Tapi nenek kira, kini, jasad ayahmu sudah menyatu kembali dengan tanah.”
”Nek.”
”Ya?”
”Mengapa
daun-daun kering itu tidak dibersihkan atau dibakar saja.”
”Tak
perlu, lambat laun mereka juga akan kembali ke muasalnya, tanah, melebur
menjadi tanah. Dari tanah kembali ke tanah.”
Kepalaku
kembali menengadah, ”Kalau daun-daun kemuning yang ada di atas sana itu siapa?”
”Mereka
adalah orang-orang tua yang masih hidup di kota ini, mereka-mereka yang sudah
lama bertengger di atas pohon kehidupan.”
”Apakah
mereka akan segera gugur.”
”Tentu
saja, Nak. Gugur adalah takdir mereka.”
”Apa
Nenek ada di antara salah satu daun kemuning yang ada di atas sana, yang siap
gugur itu?”
”Nenek
tak tahu. Itu rahasia yang di atas, tak seorang pun berhak tahu.”
Aku
terus menengadahkan kepala, mencari-cari di mana letak daun milik nenek,
milikku, dan juga milik ibu.
”Nek.”
”Ya?”
”Tunas-tunas
daun yang tersemat di pucuk pohon itu, pasti adalah bayi-bayi yang baru lahir
di kota ini, ya, kan?”
”Ya.
Benar, memang kenapa?”
”Berarti,
sekarang, aku berada di antara daun-daun muda yang bertengger di atas sana?”
”Ya.
Tentu saja.”
”Artinya,
masa gugurku masih sangat lama, ya, Nek?”
Nenek
mengernyitkan dahi, ”Siapa bilang? Setiap lembar daun kehidupan yang ada di
atas sana adalah rahasia. Tak ada seorang pun yang tahu.

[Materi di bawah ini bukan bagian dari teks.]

(** * crawl_data.py: a TMDB catalogue crawler, embedded and verified

    The script fetches paginated movie listings from four endpoints,
    drops records whose identifier was already seen, enriches every
    surviving record with credits, and writes one CSV row per movie.

    The embedding follows the Python text:
    - JSON payloads are dynamically typed values ([pyval]); every
      operation the script applies to them ([x[k]], [x.get(k)], [k in x],
      iteration, [", ".join]) is a function into [result], which is
      either a value or the exception Python raises;
    - the script's effects (HTTP requests with the response received,
      sleeps, prints, the final CSV write) are events; a computation
      reads the history of events so far and returns its outcome
      together with the events it emitted;
    - the remote service is a parameter [server]: any function from the
      history and the request to a response. *)

From stdpp Require Import gmap strings list sorting.
From Stdlib Require Import ZArith Ascii.

Open Scope Z_scope.

(** ** Python values *)

(** What [json.loads] can produce: [None], booleans, integers, strings,
    lists and dictionaries with string keys (in insertion order, keys
    pairwise distinct).  Strings are the UTF-8 encoding of the Python
    [str].  JSON numbers with a fractional part are not represented:
    the script only copies them ([vote_average]). *)
#[warnings="-register-all"]
Inductive pyval : Type :=
| PNone
| PBool (b : bool)
| PInt (n : Z)
| PStr (s : string)
| PList (items : list pyval)
| PDict (entries : list (string * pyval)).

(** The exceptions the script's own expressions can raise.  [KeyError]
    carries the missing key. *)
Inductive exn : Type :=
| KeyError (k : string)
| TypeError
| AttributeError.

Inductive result (A : Type) : Type :=
| Ok (a : A)
| Raise (e : exn).
Arguments Ok {A} a.
Arguments Raise {A} e.

#[global] Instance result_ret : MRet result := @Ok.
#[global] Instance result_bind : MBind result := fun A B f r =>
  match r with
  | Ok a => f a
  | Raise e => Raise e
  end.

(** [bool(v)] *)
Definition truthy (v : pyval) : bool :=
  match v with
  | PNone => false
  | PBool b => b
  | PInt n => negb (Z.eqb n 0)
  | PStr s => negb (bool_decide (s = ""))
  | PList items => match items with [] => false | _ => true end
  | PDict entries => match entries with [] => false | _ => true end
  end.

(** The value bound to [k] in a dictionary's entries. *)
Fixpoint entry (k : string) (entries : list (string * pyval)) : option pyval :=
  match entries with
  | [] => None
  | (k', v) :: rest => if bool_decide (k = k') then Some v else entry k rest
  end.

(** [v[k]] for a string [k] *)
Definition py_getitem (v : pyval) (k : string) : result pyval :=
  match v with
  | PDict entries =>
      match entry k entries with
      | Some x => Ok x
      | None => Raise (KeyError k)
      end
  | _ => Raise TypeError
  end.

(** [v.get(k, default)]: only dictionaries have the method. *)
Definition py_get (v : pyval) (k : string) (default : pyval) : result pyval :=
  match v with
  | PDict entries =>
      match entry k entries with
      | Some x => Ok x
      | None => Ok default
      end
  | _ => Raise AttributeError
  end.

(** [v == s] for a string [s]: only an equal [str] compares equal. *)
Definition py_eq_str (v : pyval) (s : string) : bool :=
  match v with
  | PStr s' => bool_decide (s' = s)
  | _ => false
  end.

Definition is_substring (s1 s2 : string) : bool :=
  match String.index 0 s1 s2 with
  | Some _ => true
  | None => false
  end.

(** [k in v] for a string [k]: key test on a dictionary, element test
    on a list, substring test on a string. *)
Definition py_contains (k : string) (v : pyval) : result bool :=
  match v with
  | PDict entries => Ok (bool_decide (is_Some (entry k entries)))
  | PList items => Ok (existsb (fun x => py_eq_str x k) items)
  | PStr s => Ok (is_substring k s)
  | _ => Raise TypeError
  end.

(** A byte of the form 10xxxxxx continues a UTF-8 encoded character. *)
Definition is_continuation (a : ascii) : bool :=
  let n := nat_of_ascii a in
  (Nat.leb 128 n && Nat.ltb n 192)%bool.

Definition starts_with_continuation (s : string) : bool :=
  match s with
  | String a _ => is_continuation a
  | EmptyString => false
  end.

(** The characters of a [str], each as a one-character [str]. *)
Fixpoint py_chars (s : string) : list string :=
  match s with
  | EmptyString => []
  | String a rest =>
      if starts_with_continuation rest then
        match py_chars rest with
        | c :: cs => String a c :: cs
        | [] => [String a EmptyString]
        end
      else String a EmptyString :: py_chars rest
  end.

(** [list(v)]: what a [for] loop or [list.extend] goes through. *)
Definition py_iter (v : pyval) : result (list pyval) :=
  match v with
  | PList items => Ok items
  | PStr s => Ok (map PStr (py_chars s))
  | PDict entries => Ok (map (fun kv => PStr (fst kv)) entries)
  | _ => Raise TypeError
  end.
(** * Verification of the scan server ([src/server/app.py])

    A shallow embedding of the finding normalizer ([simplify_alerts]), the
    severity model ([risk_to_score] and the bucket comprehensions of [scan]),
    the advisory table ([enrich_suggestions]), the scan orchestration
    ([spider_and_get_alerts], [scan]) and the two AI entry points
    ([ai_analyze], [chat]), together with the properties the specification
    states about them.

    Conventions of the embedding.
    - A Python value that the handlers read from an alert is either [None]
      or a [str]; this is the shape of the records the ZAP API hands over
      (JSON objects with string values) and of the synthetic record that
      [scan] builds itself.
    - A Python [str] is a [string] (a sequence of bytes); case folding and
      white space stripping are the ASCII ones.
    - An exception is represented by its text, which is all the handlers
      ever look at ([str(e)] and the [{e}] of an f-string).
    - The JSON body of a request has the documented shape: [url] and
      [message] are strings, [level] is an integer, [include_scan] a
      boolean, and any of them may be missing.
    - The handlers run in a state monad with exceptions over the clock, the
      state of the outside world and the global [last_scan]. The two
      polling loops take a bound on their iterations ([fuel]); with
      [enough_fuel] it is never reached, since every iteration that does
      not leave the loop sleeps one second and the loop leaves once 60,
      respectively 90, seconds have passed. *)

From Stdlib Require Import ZArith Lia Ascii.
From stdpp Require Import base option list strings gmap pretty.

Local Open Scope Z_scope.

(** ** Python values and dictionaries *)

Module Py.

Inductive pyval : Type :=
| PNone
| PStr (s : string).

#[global] Instance pyval_eq_dec : EqDecision pyval.
Proof. solve_decision. Defined.

(** Truth value of an object: [None] and the empty string are false. *)
Definition truthy (v : pyval) : bool :=
  match v with
  | PNone => false
  | PStr s => negb (String.eqb s "")
  end.

(** [x or y] *)
Definition por (x y : pyval) : pyval := if truthy x then x else y.

(** [a.get(k)] on a dictionary with string keys. *)
Definition dict_get (a : gmap string pyval) (k : string) : pyval :=
  default PNone (a !! k).

(** How an f-string prints a value. *)
Definition format (v : pyval) : string :=
  match v with
  | PNone => "None"
  | PStr s => s
  end.

(** [list(dict.fromkeys(xs))]: the keys are inserted one after the other,
    and a key that is already present keeps its place. *)
Definition fromkeys_insert {A} `{EqDecision A} (acc : list A) (x : A) : list A :=
  if bool_decide (x ∈ acc) then acc else acc ++ [x].

Definition fromkeys {A} `{EqDecision A} (xs : list A) : list A :=
  foldl fromkeys_insert [] xs.

End Py.
Import Py.

Infix "|||" := por (at level 50, left associativity).

(** A raw finding, as the scan engine returns it. *)
Abbreviation alert := (gmap string pyval).

(** ** Utilities *)

(** [d.get(k, default)] on a dictionary kept as its list of items. *)
Fixpoint items_get {V : Type} (d : list (pyval * V)) (k : pyval) (dflt : V) : V :=
  match d with
  | [] => dflt
  | (k', v) :: d' => if decide (k = k') then v else items_get d' k dflt
  end.

Definition mapping : list (pyval * Z) :=
  [ (PStr "High", 9); (PStr "Medium", 6); (PStr "Low", 3);
    (PStr "Informational", 1); (PStr "Critical", 10) ].

Definition risk_to_score (risk : pyval) : Z := items_get mapping risk 0.

(** ** The normalizer, [simplify_alerts] *)

(** The accumulator the [defaultdict] creates for a new name. *)
Record info : Type := Info {
  i_urls : list pyval;
  i_params : list pyval;
  i_risk : pyval;
  i_description : pyval;
  i_solution : pyval;
  i_reference : pyval
}.

Definition default_info : info :=
  {| i_urls := []; i_params := []; i_risk := PNone;
     i_description := PStr ""; i_solution := PStr ""; i_reference := PStr "" |}.

Definition set_risk (v : pyval) (i : info) : info :=
  {| i_urls := i_urls i; i_params := i_params i; i_risk := v;
     i_description := i_description i; i_solution := i_solution i;
     i_reference := i_reference i |}.
Definition set_description (v : pyval) (i : info) : info :=
  {| i_urls := i_urls i; i_params := i_params i; i_risk := i_risk i;
     i_description := v; i_solution := i_solution i;
     i_reference := i_reference i |}.
Definition set_solution (v : pyval) (i : info) : info :=
  {| i_urls := i_urls i; i_params := i_params i; i_risk := i_risk i;
     i_description := i_description i; i_solution := v;
     i_reference := i_reference i |}.
Definition set_reference (v : pyval) (i : info) : info :=
  {| i_urls := i_urls i; i_params := i_params i; i_risk := i_risk i;
     i_description := i_description i; i_solution := i_solution i;
     i_reference := v |}.
Definition append_url (v : pyval) (i : info) : info :=
  {| i_urls := i_urls i ++ [v]; i_params := i_params i; i_risk := i_risk i;
     i_description := i_description i; i_solution := i_solution i;
     i_reference := i_reference i |}.
Definition append_param (v : pyval) (i : info) : info :=
  {| i_urls := i_urls i; i_params := i_params i ++ [v]; i_risk := i_risk i;
     i_description := i_description i; i_solution := i_solution i;
     i_reference := i_reference i |}.

(** [grouped]: a [defaultdict], which iterates in insertion order, hence a
    list of bindings with distinct keys in the order the keys arrived. *)
Abbreviation grouped := (list (pyval * info)).

Fixpoint grouped_lookup (name : pyval) (g : grouped) : option info :=
  match g with
  | [] => None
  | (k, i) :: g' => if decide (name = k) then Some i else grouped_lookup name g'
  end.

(** The accumulator that [grouped[name]] denotes, the default one when the
    name is not there yet. *)
Definition grouped_get (name : pyval) (g : grouped) : info :=
  default default_info (grouped_lookup name g).
(** The lines of the summary of a tree: for every node, in preorder, the
    indentation and the node.  The children of a node are indented by four
    more columns: blanks below a last child, a bar and blanks otherwise. *)
Fixpoint outline (indent : string) (last : bool) (s : Shape)
    : list (string * addr) :=
  match s with
  | Node a cs =>
    (indent, a)
    :: flat_map_last
         (fun c is_last =>
            outline (indent +:+ (if last then "    " else "|   ")) is_last c)
         cs
  end.

Definition concat_strings (l : list string) : string :=
  fold_right String.append "" l.

(** A line of the summary. *)
Definition summary_line (op_summary : addr -> DatasetOp -> string)
    (h : gmap positive DatasetOp) (l : string * addr) : string :=
  (fst l +:+ "+- ") +:+ written op_summary h (snd l).

(** *** Identity of the operators *)

(** The operators of this tree carry ids that are not negative, below the
    counter, and pairwise different. *)
Definition ids_inv {Ext : Type} (this : tree_ptr) (w : World Ext) : Prop :=
  0 <= id_count_ (tree w) /\
  (forall a o, ops w !! a = Some o -> tree_ o = Some this ->
     0 <= operator_id_ o < id_count_ (tree w)) /\
  (forall a b oa ob,
     ops w !! a = Some oa -> ops w !! b = Some ob ->
     tree_ oa = Some this -> tree_ ob = Some this ->
     operator_id_ oa = operator_id_ ob -> a = b).

(** Whether the operator at [a] is in the store and not of this tree. *)
Definition is_new (this : tree_ptr) (h : gmap positive DatasetOp) (a : addr)
    : bool :=
  match h !! a with
  | Some o => bool_decide (tree_ o <> Some this)
  | None => false
  end.

(** The operators among [nodes] that are new to the tree. *)
Definition new_nodes (this : tree_ptr) (h : gmap positive DatasetOp)
    (nodes : list addr) : gset positive :=
  list_to_set (List.filter (is_new this h) nodes).

(** An operator but for its [state_]. *)
Definition same_but_state (o o' : DatasetOp) : Prop :=
  tree_ o' = tree_ o /\ operator_id_ o' = operator_id_ o /\
  child_ o' = child_ o /\ oc_queue_size_ o' = oc_queue_size_ o.

(** The store [h'] is the store [h] but for the [state_] of some operators,
    which has become Running. *)
Definition only_marked (h h' : gmap positive DatasetOp) : Prop :=
  forall a,
    (h !! a = None /\ h' !! a = None) \/
    (exists o o', h !! a = Some o /\ h' !! a = Some o' /\
       same_but_state o o' /\
       (state_ o' = state_ o \/ state_ o' = kDeOpRunning)).

(** Two trees that differ at most in the task group and the state. *)
Definition same_members (t t' : ExecutionTree) : Prop :=
  id_count_ t' = id_count_ t /\ root_ t' = root_ t /\
  prepare_flags_ t' = prepare_flags_ t /\ eoe_stack_ t' = eoe_stack_ t /\
  sampler_stack_ t' = sampler_stack_ t.

(** A builder's whole program: associate the operators [nodes], make
    [root] the root, prepare, launch; each step only if the one before
    succeeded. *)
Definition build_and_launch {Ext : Type} {collaborators : Collaborators Ext}
    (fuel : nat) (this : tree_ptr) (nodes : list addr) (root : addr)
    : Exec Ext :=
  RETURN_IF_NOT_OK AssociateNodes this nodes ;;
  RETURN_IF_NOT_OK AssignRoot this root ;;
  RETURN_IF_NOT_OK Prepare fuel this ;;
  Launch fuel this.
(** * dataduct: the EMR streaming step (dataduct/steps/emr_streaming.py)

    A shallow embedding of the command builder [create_command], of its two
    layout variants [create_command_hadoop_1] and [create_command_hadoop_2],
    and of the input handling at the head of [EMRStreamingStep.__init__],
    followed by the properties of the command string they produce. *)

From Stdlib Require Import Ascii String List.
From stdpp Require Import base option gmap strings.
Import ListNotations.

Local Open Scope string_scope.
Local Open Scope list_scope.

(** ** Python primitives used by the module *)

(** [sep.join(tokens)] *)
Fixpoint join (sep : string) (tokens : list string) : string :=
  match tokens with
  | [] => ""
  | [t] => t
  | t :: rest => t +:+ sep +:+ join sep rest
  end.

(** [s.split(sep)] for a one-character separator: the pieces of [s] between
    the occurrences of [sep]; the list is never empty. *)
Fixpoint split (sep : ascii) (s : string) : list string :=
  match s with
  | EmptyString => [""]
  | String c s' =>
      if Ascii.eqb c sep then "" :: split sep s'
      else match split sep s' with
           | [] => [String c ""]
           | piece :: pieces => String c piece :: pieces
           end
  end.

(** [c in s] for a character [c] *)
Fixpoint contains (c : ascii) (s : string) : bool :=
  match s with
  | EmptyString => false
  | String c' s' => Ascii.eqb c' c || contains c s'
  end.

(** [x in xs] for a list of strings *)
Definition str_in (x : string) (xs : list string) : bool :=
  existsb (String.eqb x) xs.

(** ** The objects the builder reads

    The classes [S3Path], [S3File] and [S3Node] live in [dataduct.s3] and
    [dataduct.pipeline]; the builder only reads the attributes below. *)

Record S3Path := { uri : string; base_filename : string }.

(** a script: [mapper.s3_path] *)
Record S3File := { s3_path : S3Path }.

(** a data node: [input.path()] *)
Record S3Node := { path : S3Path }.

(** ** The command builder *)

Definition HADOOP_1_SERIES : list string := ["1"; "2"].

Definition streaming_jar : string :=
  "/home/hadoop/contrib/streaming/hadoop-streaming.jar".

(** The list [command] holds when [create_command_hadoop_1] reaches its
    [return]: both [extend] calls on [command_options], then the [extend]
    of [command].  The reducer is a script object or [None]; the test
    [if reducer:] is true of every script object. *)
Definition command_hadoop_1 (mapper : S3File) (reducer : option S3File)
    (command command_options : list string) : list string :=
  let command_options :=
    command_options ++ ["-mapper"; uri (s3_path mapper)] in
  let command_options :=
    match reducer with
    | Some reducer => command_options ++ ["-reducer"; uri (s3_path reducer)]
    | None => command_options
    end in
  command ++ command_options.

Definition create_command_hadoop_1 (mapper : S3File) (reducer : option S3File)
    (command command_options : list string) : string :=
  join "," (command_hadoop_1 mapper reducer command command_options).

(** The list [files] of [create_command_hadoop_2]. *)
Definition files_hadoop_2 (mapper : S3File) (reducer : option S3File)
    : list string :=
  let files := [uri (s3_path mapper)] in
  match reducer with
  | Some reducer => files ++ [uri (s3_path reducer)]
  | None => files
  end.

(** The separator of the files list: the Python literal with four
    backslashes and a comma, that is two backslash characters and a comma. *)
Definition files_sep : string := "\\,".

(** The list [command] holds when [create_command_hadoop_2] reaches its
    [return]. *)
Definition command_hadoop_2 (mapper : S3File) (reducer : option S3File)
    (command command_options : list string) : list string :=
  let files := files_hadoop_2 mapper reducer in
  let command_options :=
    command_options ++ ["-mapper"; base_filename (s3_path mapper)] in
  let command_options :=
    match reducer with
    | Some reducer =>
        command_options ++ ["-reducer"; base_filename (s3_path reducer)]
    | None => command_options
    end in
  let command := command ++ ["-files"; join files_sep files] in
  command ++ command_options.

Definition create_command_hadoop_2 (mapper : S3File) (reducer : option S3File)
    (command command_options : list string) : string :=
  join "," (command_hadoop_2 mapper reducer command command_options).

(** [ami_version.split('.')[0]]; [split] never returns the empty list, so
    the index is always in range. *)
Definition ami_family (ami_version : string) : string :=
  match split "." ami_version with
  | [] => ""
  | family :: _ => family
  end.

(** [command] after the hadoop parameters were added. *)
Definition command_init (hadoop_params : option (list string)) : list string :=
  let command := [streaming_jar] in
  match hadoop_params with
  | Some hadoop_params => command ++ hadoop_params
  | None => command
  end.

(** [command_options] after the output and input uris were added. *)
Definition command_options_init (input output : S3Node) : list string :=
  let command_options := [] in
  let command_options := command_options ++ ["-output"; uri (path output)] in
  command_options ++ ["-input"; uri (path input)].

Definition create_command (mapper : S3File) (reducer : option S3File)
    (ami_version : string) (input output : S3Node)
    (hadoop_params : option (list string)) : string :=
  let ami_family := ami_family ami_version in
  let command := command_init hadoop_params in
  let command_options := command_options_init input output in
  if str_in ami_family HADOOP_1_SERIES
  then create_command_hadoop_1 mapper reducer command command_options
  else create_command_hadoop_2 mapper reducer command command_options.

(** The token list behind the result of [create_command]: the list that is
    joined by the variant chosen. *)
Definition create_command_tokens (mapper : S3File) (reducer : option S3File)
    (ami_version : string) (input output : S3Node)
    (hadoop_params : option (list string)) : list string :=
  let command := command_init hadoop_params in
  let command_options := command_options_init input output in
  if str_in (ami_family ami_version) HADOOP_1_SERIES
  then command_hadoop_1 mapper reducer command command_options
  else command_hadoop_2 mapper reducer command command_options.

(** ** The head of [EMRStreamingStep.__init__]

    The keyword arguments are a dictionary from names to Python values; a
    value is [None] or an object of the type [V]. *)

Inductive exn := ETLInputError (msg : string).

Section Init.
Context {V : Type}.

(** Lines 102-108: what the constructor does with [input_path] and
    [kwargs] before it calls the base class: either it raises, or it goes
    on with the local [input_node] and the [kwargs] handed to
    [super().__init__]. *)
Definition EMRStreamingStep_init (input_path : option string)
    (kwargs : gmap string (option V))
    : exn + (option V * gmap string (option V)) :=
  let '(input_node, kwargs) :=
    match input_path with
    | Some _ =>
        (* input_node = kwargs.pop('input_node', None) *)
        (default None (kwargs !! "input_node"), delete "input_node" kwargs)
    | None =>
        (* input_node = kwargs.get('input_node', None) *)
        (default None (kwargs !! "input_node"), kwargs)
    end in
  if bool_decide (is_Some input_path)
     && bool_decide (is_Some (kwargs !! "input_node"))
  then inl (ETLInputError "Both input_path and input_node specified")
  else inr (input_node, kwargs).
End Init.

(** What [join] writes for the tokens in front of a later token: each one
    followed by the separator. *)
Fixpoint join_front (sep : string) (tokens : list string) : string :=
  match tokens with
  | [] => ""
  | t :: rest => t +:+ sep +:+ join_front sep rest
  end.

(** ** The vocabulary of the specification *)

(** [leading_component v major]: [major] is the text of [v] in front of its
    first ['.'], the whole of [v] when it has none. *)
Definition leading_component (v major : string) : Prop :=
  contains "." major = false
  /\ (v = major \/ exists rest, v = major +:+ "." +:+ rest).

(** The legacy token order of the specification:
    [jar, *extraParams, -output, out, -input, in, -mapper, mapperAddr,
    (-reducer, reducerAddr)]. *)
Definition legacy_layout (mapper : S3File) (reducer : option S3File)
    (input output : S3Node) (hadoop_params : option (list string))
    : list string :=
  [streaming_jar] ++ default [] hadoop_params
  ++ ["-output"; uri (path output); "-input"; uri (path input);
      "-mapper"; uri (s3_path mapper)]
  ++ match reducer with
     | Some reducer => ["-reducer"; uri (s3_path reducer)]
     | None => []
     end.

(** The value that follows [-files] in the modern token order: the mapper's
    address, and after a backslash-backslash-comma the reducer's when there
    is one. *)
Definition modern_files (mapper : S3File) (reducer : option S3File) : string :=
  match reducer with
  | Some reducer =>
      uri (s3_path mapper) +:+ "\\," +:+ uri (s3_path reducer)
  | None => uri (s3_path mapper)
  end.

(** The modern token order of the specification: the [-files] pair after
    the extra parameters and in front of the command options, the scripts
    named by base filename. *)
Definition modern_layout (mapper : S3File) (reducer : option S3File)
    (input output : S3Node) (hadoop_params : option (list string))
    : list string :=
  [streaming_jar] ++ default [] hadoop_params
  ++ ["-files"; modern_files mapper reducer]
  ++ ["-output"; uri (path output); "-input"; uri (path input);
      "-mapper"; base_filename (s3_path mapper)]
  ++ match reducer with
     | Some reducer => ["-reducer"; base_filename (s3_path reducer)]
     | None => []
     end.

(** ** Sample objects *)

Definition word_mapper : S3File :=
  {| s3_path := {| uri := "s3://bucket/word_mapper.py";
                   base_filename := "word_mapper.py" |} |}.

Definition word_reducer : S3File :=
  {| s3_path := {| uri := "s3://bucket/word_reducer.py";
                   base_filename := "word_reducer.py" |} |}.

Definition sample_input : S3Node :=
  {| path := {| uri := "s3://bucket/in"; base_filename := "in" |} |}.

Definition sample_output : S3Node :=
  {| path := {| uri := "s3://bucket/out"; base_filename := "out" |} |}.

(** ** The scripts of the constructor *)

Section Scripts.
(** [self.create_script(S3File(path=p))]: the script object the step makes
    of a local path; the method belongs to the base class [ETLStep]. *)
Variable create_script : string -> S3File.

(** Lines 121-130 of [EMRStreamingStep.__init__]: the list
    [additional_files] and the step string, from the paths of the mapper
    and of the reducer. *)
Definition EMRStreamingStep_init_scripts (mapper : string)
    (reducer : option string) (ami_version : string) (input output : S3Node)
    (hadoop_params : option (list string)) : list S3File * string :=
  let mapper := create_script mapper in
  let additional_files := [mapper] in
  let '(reducer, additional_files) :=
    match reducer with
    | Some reducer =>
        let reducer := create_script reducer in
        (Some reducer, additional_files ++ [reducer])
    | None => (None, additional_files)
    end in
  let step_string :=
    create_command mapper reducer ami_version input output hadoop_params in
  (additional_files, step_string).
End Scripts.
Lemma append_cons c s1 s2 : String c s1 +:+ s2 = String c (s1 +:+ s2).
Proof. reflexivity. Qed.

Lemma append_nil s : "" +:+ s = s.
Proof. reflexivity. Qed.

Lemma prefix_iff s1 s2 :
  String.prefix s1 s2 = true ↔ ∃ rest, s2 = s1 +:+ rest.
Proof.
  revert s2. induction s1 as [|a s1 IH]; intros s2.
  - destruct s2; cbn; (split; [intros _; by eexists|done]).
  - destruct s2 as [|b s2]; cbn.
    + split; [done|]. intros [rest Hrest]. by rewrite append_cons in Hrest.
    + destruct (ascii_dec a b) as [->|Hne].
      * rewrite IH. split; intros [rest Hrest]; exists rest.
        -- by rewrite append_cons, Hrest.
        -- rewrite append_cons in Hrest. congruence.
      * split; [done|]. intros [rest Hrest].
        rewrite append_cons in Hrest. congruence.
Qed.

Lemma includes_here needle haystack :
  String.prefix needle haystack = true → includes needle haystack = true.
Proof. intros Hp. destruct haystack; cbn [includes]; by rewrite Hp. Qed.

Lemma includes_later needle c haystack :
  includes needle haystack = true →
  includes needle (String c haystack) = true.
Proof. intros Hin. cbn [includes]. rewrite Hin. apply orb_true_r. Qed.
End Notices.

(** [includes] is the substring test: it holds exactly when the haystack
    is some text, the needle, and some more text. *)
Theorem includes_iff (needle haystack : string) :
  includes needle haystack = true
  ↔ ∃ before after, haystack = before +:+ needle +:+ after.
Proof.
  split.
  - induction haystack as [|c haystack IH].
    + cbn [includes]. rewrite orb_false_r. intros [rest Hrest]%prefix_iff.
      exists "", rest. by rewrite append_nil.
    + cbn [includes]. intros [Hp|Hin]%orb_true_iff.
      * apply prefix_iff in Hp as [rest Hrest]. exists "", rest.
        by rewrite append_nil.
      * destruct (IH Hin) as (before & after & ->).
        exists (String c before), after. by rewrite append_cons.
  - intros (before & after & ->).
    induction before as [|c before IH].
    + rewrite append_nil. apply includes_here, prefix_iff. by eexists.
    + rewrite append_cons. by apply includes_later.
Qed.

(** X20.  The end user is told that the agent has to start the bot exactly when
    the error text of Telegram contains "chat not found" or
    "bot was blocked"; every other failure gets the retry notice. *)
Theorem forward_error_notice_cases (e : string) :
  (forward_error_notice e
   = "❌ Technical Error: The agent hasn't started the bot or has blocked it. Agents must send /start to the bot first!"
   ↔ (∃ before after, e = before +:+ "chat not found" +:+ after)
     ∨ (∃ before after, e = before +:+ "bot was blocked" +:+ after))
  ∧ (forward_error_notice e
     = "Sorry, there was an error sending your message. Please try again."
     ↔ includes "chat not found" e = false
       ∧ includes "bot was blocked" e = false).
Proof.
  rewrite <- !includes_iff. unfold forward_error_notice.
  destruct (includes "chat not found" e), (includes "bot was blocked" e);
    cbn; split; split; try done; intuition discriminate.
Qed.


(** * Start-up *)
Section Setup.
Implicit Types (w : World) (initial : list (Z * string)).








End Setup.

Gugur adalah hak semua
daun, dari yang kemuning, yang masih segar dan hijau, bahkan yang masih tunas
pun bisa saja patah dan gugur.”
Aku
terdiam. Mencerna kata-kata nenek.
Sepulang
dari alun-alun kota, nenek mengeluhkan kaki tuanya yang keram. Beberapa hari
berikutnya nenek terbaring sakit. Ibu menyebut penyakit nenek dengan ’penyakit
orang tua’. Musabab itulah ibu tidak memarahiku ketika kukatakan bahwa
sebenarnya akulah yang menyebabkan nenek sakit. Kian hari penyakit nenek kian
parah. Tubuh nenek mati separuh. Tak bisa digerakkan. Nenek berak dan buang air
kecil pun di tempat. Dengan sabar ibu mengurusinya. Barangkali memang itu
kewajiban seorang anak. Ketika ibu masih bayi, pasti nenek juga melakukan hal
yang sama.
Kian
hari tubuh nenek kian kering. Bahkan ia sudah tidak sanggup lagi bicara. Saat
itu aku benar-benar takut. Takut ditinggalkan nenek. Takut kehilangan nenek.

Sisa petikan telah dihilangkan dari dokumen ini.